Search the records for the string "xorshift". Copy each line where it occurs.

(Collected data)
________________

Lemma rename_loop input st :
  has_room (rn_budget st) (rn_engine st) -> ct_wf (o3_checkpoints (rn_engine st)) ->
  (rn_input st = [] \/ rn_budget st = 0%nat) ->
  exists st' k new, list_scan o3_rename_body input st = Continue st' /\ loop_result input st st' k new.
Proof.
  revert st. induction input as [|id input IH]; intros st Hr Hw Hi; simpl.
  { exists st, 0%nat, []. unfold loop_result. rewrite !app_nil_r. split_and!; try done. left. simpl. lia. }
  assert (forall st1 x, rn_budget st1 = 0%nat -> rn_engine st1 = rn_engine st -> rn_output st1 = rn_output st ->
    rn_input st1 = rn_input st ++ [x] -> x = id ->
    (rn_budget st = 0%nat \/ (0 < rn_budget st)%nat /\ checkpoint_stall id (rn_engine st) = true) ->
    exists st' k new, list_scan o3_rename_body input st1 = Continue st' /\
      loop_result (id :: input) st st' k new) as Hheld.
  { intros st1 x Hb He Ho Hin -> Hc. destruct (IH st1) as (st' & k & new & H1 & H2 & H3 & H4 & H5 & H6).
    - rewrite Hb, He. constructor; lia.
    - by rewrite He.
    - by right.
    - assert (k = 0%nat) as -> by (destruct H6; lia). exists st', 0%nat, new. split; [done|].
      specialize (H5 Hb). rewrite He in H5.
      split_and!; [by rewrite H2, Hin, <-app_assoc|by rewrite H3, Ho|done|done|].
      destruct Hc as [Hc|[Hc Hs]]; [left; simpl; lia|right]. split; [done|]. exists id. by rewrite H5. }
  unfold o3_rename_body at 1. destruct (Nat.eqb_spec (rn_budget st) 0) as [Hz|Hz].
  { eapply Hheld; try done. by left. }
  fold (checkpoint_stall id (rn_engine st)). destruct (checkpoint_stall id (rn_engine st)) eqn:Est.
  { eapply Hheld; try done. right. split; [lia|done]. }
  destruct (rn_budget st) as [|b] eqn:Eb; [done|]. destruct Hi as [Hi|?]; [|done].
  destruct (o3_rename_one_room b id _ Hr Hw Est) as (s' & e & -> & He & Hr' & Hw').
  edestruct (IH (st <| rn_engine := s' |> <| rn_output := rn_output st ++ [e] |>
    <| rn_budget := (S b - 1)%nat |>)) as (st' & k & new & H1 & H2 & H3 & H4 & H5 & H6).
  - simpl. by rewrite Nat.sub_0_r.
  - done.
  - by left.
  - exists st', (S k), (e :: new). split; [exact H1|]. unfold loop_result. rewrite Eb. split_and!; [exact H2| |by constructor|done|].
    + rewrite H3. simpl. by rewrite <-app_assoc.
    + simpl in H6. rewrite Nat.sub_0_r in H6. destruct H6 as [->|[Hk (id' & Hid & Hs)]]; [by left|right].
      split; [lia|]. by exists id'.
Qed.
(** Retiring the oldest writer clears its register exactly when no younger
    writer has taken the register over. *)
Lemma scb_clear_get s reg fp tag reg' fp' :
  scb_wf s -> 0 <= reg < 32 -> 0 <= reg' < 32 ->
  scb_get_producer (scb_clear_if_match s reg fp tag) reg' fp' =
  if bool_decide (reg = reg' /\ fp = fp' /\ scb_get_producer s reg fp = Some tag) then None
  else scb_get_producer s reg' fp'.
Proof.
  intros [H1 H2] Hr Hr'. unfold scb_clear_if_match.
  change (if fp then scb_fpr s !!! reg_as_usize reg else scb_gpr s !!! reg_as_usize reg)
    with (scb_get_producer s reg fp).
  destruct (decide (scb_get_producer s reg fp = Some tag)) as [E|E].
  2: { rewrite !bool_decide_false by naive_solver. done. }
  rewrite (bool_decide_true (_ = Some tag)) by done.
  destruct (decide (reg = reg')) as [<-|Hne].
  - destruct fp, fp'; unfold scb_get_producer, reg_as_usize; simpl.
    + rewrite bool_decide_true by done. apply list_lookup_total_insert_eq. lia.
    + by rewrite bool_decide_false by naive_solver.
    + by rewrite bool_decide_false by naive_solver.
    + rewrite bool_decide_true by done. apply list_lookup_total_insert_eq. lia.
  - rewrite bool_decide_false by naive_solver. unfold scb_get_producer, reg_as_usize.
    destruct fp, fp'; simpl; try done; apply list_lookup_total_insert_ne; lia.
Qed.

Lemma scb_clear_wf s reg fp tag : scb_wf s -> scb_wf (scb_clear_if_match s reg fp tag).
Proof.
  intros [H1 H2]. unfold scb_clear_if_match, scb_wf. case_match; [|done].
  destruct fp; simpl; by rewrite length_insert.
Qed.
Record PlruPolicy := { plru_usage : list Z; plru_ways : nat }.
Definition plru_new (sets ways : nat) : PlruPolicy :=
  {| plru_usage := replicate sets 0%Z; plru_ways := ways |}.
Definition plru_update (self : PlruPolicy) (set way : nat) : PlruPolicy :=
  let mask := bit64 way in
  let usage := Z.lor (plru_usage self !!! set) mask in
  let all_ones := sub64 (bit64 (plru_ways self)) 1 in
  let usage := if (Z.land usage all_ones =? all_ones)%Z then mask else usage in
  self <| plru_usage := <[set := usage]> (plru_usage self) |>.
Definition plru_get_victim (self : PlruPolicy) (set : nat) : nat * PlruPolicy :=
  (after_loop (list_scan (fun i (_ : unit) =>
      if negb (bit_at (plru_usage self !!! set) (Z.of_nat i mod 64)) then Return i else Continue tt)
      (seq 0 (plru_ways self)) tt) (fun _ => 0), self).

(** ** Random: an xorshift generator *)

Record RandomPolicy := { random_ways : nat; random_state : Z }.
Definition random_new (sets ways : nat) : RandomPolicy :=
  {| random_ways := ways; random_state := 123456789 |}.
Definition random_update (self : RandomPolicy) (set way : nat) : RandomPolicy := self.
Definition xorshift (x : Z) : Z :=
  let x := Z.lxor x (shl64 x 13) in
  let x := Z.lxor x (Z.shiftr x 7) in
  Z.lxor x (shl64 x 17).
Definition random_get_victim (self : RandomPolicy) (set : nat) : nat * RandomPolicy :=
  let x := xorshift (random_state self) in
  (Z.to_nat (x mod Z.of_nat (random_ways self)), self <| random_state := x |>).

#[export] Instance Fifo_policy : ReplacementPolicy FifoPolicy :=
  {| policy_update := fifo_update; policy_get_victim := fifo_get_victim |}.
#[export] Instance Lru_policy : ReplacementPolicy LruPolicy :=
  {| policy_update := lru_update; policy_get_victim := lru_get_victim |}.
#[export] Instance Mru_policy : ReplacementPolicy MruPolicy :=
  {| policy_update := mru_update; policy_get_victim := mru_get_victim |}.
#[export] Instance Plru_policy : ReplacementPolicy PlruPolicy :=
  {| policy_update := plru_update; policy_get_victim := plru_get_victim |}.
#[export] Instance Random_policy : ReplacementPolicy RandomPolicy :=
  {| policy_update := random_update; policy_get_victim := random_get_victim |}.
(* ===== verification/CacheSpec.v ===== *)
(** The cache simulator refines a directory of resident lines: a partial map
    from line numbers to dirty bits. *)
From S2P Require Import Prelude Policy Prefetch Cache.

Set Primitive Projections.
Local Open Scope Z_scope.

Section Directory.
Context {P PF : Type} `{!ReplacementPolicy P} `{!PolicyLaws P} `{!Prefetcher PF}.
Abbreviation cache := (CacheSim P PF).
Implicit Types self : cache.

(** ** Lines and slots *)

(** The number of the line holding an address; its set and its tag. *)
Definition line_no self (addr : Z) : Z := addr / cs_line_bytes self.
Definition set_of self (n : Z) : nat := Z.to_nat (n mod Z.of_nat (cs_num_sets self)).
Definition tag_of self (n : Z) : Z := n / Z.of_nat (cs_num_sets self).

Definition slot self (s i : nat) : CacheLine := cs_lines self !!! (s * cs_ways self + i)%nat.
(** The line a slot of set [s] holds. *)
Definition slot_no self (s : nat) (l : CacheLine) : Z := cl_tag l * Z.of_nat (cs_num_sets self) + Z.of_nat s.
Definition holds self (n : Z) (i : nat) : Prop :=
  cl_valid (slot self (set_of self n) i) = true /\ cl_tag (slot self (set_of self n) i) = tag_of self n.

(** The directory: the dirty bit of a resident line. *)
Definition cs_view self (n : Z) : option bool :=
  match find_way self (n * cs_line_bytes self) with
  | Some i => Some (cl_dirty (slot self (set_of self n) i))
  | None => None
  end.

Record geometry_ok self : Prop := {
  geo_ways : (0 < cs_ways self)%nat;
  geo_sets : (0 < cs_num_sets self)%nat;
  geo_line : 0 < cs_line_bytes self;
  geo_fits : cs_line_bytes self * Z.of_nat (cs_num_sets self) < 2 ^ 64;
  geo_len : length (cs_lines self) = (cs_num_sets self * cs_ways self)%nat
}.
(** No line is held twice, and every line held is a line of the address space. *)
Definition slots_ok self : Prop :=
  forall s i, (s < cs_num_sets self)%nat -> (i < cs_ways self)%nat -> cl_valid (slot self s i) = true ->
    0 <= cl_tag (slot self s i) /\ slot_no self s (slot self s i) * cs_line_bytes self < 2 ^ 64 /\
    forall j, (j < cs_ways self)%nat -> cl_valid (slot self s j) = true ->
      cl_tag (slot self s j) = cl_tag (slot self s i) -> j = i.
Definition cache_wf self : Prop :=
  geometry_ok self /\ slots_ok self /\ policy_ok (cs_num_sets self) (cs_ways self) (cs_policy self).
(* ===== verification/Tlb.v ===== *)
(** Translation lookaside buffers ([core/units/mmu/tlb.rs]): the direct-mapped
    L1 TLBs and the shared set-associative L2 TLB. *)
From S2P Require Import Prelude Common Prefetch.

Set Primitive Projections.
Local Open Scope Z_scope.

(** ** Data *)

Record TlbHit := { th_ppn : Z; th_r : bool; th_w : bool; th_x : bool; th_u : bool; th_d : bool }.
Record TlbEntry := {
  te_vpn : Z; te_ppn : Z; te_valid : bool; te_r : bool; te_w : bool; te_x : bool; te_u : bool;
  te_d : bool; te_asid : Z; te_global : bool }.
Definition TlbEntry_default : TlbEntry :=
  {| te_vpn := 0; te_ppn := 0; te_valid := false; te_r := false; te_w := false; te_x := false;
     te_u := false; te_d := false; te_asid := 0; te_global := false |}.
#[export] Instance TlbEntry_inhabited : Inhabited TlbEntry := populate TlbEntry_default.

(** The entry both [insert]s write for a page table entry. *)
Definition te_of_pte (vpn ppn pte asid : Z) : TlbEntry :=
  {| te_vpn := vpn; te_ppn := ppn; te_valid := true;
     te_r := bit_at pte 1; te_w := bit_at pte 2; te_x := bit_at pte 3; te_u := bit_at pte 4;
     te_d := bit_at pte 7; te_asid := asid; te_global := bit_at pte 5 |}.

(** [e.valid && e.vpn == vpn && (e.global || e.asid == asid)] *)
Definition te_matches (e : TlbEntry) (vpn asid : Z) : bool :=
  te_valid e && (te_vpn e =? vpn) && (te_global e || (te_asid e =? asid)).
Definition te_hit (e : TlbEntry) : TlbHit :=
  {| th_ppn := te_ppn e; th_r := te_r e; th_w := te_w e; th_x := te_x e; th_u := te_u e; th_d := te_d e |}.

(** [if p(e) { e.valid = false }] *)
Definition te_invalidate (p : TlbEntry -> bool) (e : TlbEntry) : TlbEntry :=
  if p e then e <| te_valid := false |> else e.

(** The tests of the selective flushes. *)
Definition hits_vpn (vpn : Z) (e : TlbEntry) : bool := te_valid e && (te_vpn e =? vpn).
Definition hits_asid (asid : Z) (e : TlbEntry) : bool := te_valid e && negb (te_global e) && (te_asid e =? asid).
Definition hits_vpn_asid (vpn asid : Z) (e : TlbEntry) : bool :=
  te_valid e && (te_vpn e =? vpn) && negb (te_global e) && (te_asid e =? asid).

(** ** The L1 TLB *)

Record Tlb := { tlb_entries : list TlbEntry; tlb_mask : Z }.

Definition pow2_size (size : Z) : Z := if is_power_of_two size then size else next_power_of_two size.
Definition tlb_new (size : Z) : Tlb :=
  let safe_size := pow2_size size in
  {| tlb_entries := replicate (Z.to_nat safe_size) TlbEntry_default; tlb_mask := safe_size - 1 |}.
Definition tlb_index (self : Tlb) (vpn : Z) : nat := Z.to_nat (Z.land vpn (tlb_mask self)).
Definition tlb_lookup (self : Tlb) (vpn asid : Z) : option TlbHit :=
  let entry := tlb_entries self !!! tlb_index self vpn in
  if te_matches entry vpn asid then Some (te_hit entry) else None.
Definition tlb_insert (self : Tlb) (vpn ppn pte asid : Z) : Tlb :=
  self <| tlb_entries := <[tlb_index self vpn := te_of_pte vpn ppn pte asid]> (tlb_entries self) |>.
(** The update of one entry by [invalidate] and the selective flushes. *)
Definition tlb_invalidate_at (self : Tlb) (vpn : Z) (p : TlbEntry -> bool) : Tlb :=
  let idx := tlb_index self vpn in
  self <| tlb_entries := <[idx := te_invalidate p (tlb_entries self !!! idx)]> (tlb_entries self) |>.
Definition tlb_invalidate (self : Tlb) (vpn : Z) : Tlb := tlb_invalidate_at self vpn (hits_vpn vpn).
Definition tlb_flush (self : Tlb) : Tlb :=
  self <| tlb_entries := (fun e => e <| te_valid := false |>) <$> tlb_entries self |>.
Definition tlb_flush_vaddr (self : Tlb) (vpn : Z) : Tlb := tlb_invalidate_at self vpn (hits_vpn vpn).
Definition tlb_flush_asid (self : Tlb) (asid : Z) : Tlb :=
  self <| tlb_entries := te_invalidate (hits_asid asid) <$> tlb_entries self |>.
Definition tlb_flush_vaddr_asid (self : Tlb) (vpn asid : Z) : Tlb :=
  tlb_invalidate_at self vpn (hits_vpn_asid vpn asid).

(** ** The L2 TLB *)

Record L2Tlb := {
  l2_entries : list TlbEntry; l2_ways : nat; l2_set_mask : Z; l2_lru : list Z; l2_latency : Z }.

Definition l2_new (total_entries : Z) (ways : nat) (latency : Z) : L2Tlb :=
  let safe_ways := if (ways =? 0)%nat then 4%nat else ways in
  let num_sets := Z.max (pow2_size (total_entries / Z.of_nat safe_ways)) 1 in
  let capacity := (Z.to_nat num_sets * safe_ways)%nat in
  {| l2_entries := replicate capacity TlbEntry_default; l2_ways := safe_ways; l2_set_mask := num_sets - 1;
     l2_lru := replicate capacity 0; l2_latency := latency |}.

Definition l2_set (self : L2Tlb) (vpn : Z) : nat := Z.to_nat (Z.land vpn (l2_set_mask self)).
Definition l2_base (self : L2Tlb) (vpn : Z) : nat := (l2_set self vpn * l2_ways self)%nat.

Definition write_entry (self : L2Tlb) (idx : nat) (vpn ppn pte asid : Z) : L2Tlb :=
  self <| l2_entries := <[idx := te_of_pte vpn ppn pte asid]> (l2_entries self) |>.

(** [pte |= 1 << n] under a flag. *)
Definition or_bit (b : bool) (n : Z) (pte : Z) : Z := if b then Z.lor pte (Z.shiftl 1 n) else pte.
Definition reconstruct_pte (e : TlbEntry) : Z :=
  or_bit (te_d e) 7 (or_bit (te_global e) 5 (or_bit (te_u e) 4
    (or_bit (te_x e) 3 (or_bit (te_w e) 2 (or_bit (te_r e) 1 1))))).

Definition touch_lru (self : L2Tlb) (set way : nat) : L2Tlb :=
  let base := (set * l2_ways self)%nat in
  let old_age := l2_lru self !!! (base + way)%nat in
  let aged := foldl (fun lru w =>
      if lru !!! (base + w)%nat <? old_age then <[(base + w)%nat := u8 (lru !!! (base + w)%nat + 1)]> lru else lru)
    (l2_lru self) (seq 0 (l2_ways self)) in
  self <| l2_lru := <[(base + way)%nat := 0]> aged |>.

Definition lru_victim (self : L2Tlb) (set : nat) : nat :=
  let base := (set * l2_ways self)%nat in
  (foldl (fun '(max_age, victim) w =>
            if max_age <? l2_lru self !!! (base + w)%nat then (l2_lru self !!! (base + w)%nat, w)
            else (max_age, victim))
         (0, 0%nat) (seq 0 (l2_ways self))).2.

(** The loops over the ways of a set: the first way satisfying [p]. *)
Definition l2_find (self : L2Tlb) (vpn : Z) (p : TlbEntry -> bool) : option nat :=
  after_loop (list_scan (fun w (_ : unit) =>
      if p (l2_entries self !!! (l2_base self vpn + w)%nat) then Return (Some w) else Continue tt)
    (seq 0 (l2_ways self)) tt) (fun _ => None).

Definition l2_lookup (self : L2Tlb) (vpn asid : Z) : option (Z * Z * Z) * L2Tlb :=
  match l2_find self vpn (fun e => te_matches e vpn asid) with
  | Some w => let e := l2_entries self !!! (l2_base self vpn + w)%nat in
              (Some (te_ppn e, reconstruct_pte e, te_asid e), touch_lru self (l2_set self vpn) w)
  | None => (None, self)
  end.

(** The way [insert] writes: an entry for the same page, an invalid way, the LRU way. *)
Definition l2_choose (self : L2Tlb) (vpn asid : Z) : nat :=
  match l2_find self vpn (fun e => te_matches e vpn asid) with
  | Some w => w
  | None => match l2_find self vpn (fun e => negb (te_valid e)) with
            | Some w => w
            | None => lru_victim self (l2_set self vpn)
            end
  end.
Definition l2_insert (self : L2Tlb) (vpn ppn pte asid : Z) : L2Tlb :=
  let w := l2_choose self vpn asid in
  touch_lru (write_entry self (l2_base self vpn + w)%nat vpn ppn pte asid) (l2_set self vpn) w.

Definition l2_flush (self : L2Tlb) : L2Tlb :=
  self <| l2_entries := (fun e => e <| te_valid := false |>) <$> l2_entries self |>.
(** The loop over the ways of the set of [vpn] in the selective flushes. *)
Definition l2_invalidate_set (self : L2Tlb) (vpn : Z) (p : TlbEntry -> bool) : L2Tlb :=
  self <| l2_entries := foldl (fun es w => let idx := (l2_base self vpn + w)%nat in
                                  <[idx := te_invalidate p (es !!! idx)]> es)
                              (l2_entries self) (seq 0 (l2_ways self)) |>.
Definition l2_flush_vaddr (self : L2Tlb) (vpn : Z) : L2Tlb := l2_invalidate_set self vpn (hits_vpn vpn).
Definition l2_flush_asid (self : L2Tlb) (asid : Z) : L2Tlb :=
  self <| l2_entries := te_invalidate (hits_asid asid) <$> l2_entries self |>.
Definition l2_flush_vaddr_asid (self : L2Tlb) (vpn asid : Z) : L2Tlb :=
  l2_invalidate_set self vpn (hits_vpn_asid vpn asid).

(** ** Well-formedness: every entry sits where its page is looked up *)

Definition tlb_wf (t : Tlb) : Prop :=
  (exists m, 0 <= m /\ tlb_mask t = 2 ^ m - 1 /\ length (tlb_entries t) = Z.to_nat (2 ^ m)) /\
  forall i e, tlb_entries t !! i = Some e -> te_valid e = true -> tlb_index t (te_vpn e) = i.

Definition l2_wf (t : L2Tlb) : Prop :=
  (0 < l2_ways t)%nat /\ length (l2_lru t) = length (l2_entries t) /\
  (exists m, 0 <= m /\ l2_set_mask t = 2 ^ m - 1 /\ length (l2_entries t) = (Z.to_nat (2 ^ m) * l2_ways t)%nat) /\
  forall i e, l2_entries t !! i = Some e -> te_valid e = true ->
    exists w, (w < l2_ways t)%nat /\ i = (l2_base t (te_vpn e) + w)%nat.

________________

• [Solved exercise]
(** ** Random: an xorshift generator *)
Definition xorshift (x : Z) : Z :=
  let x := xorshift (random_state self) in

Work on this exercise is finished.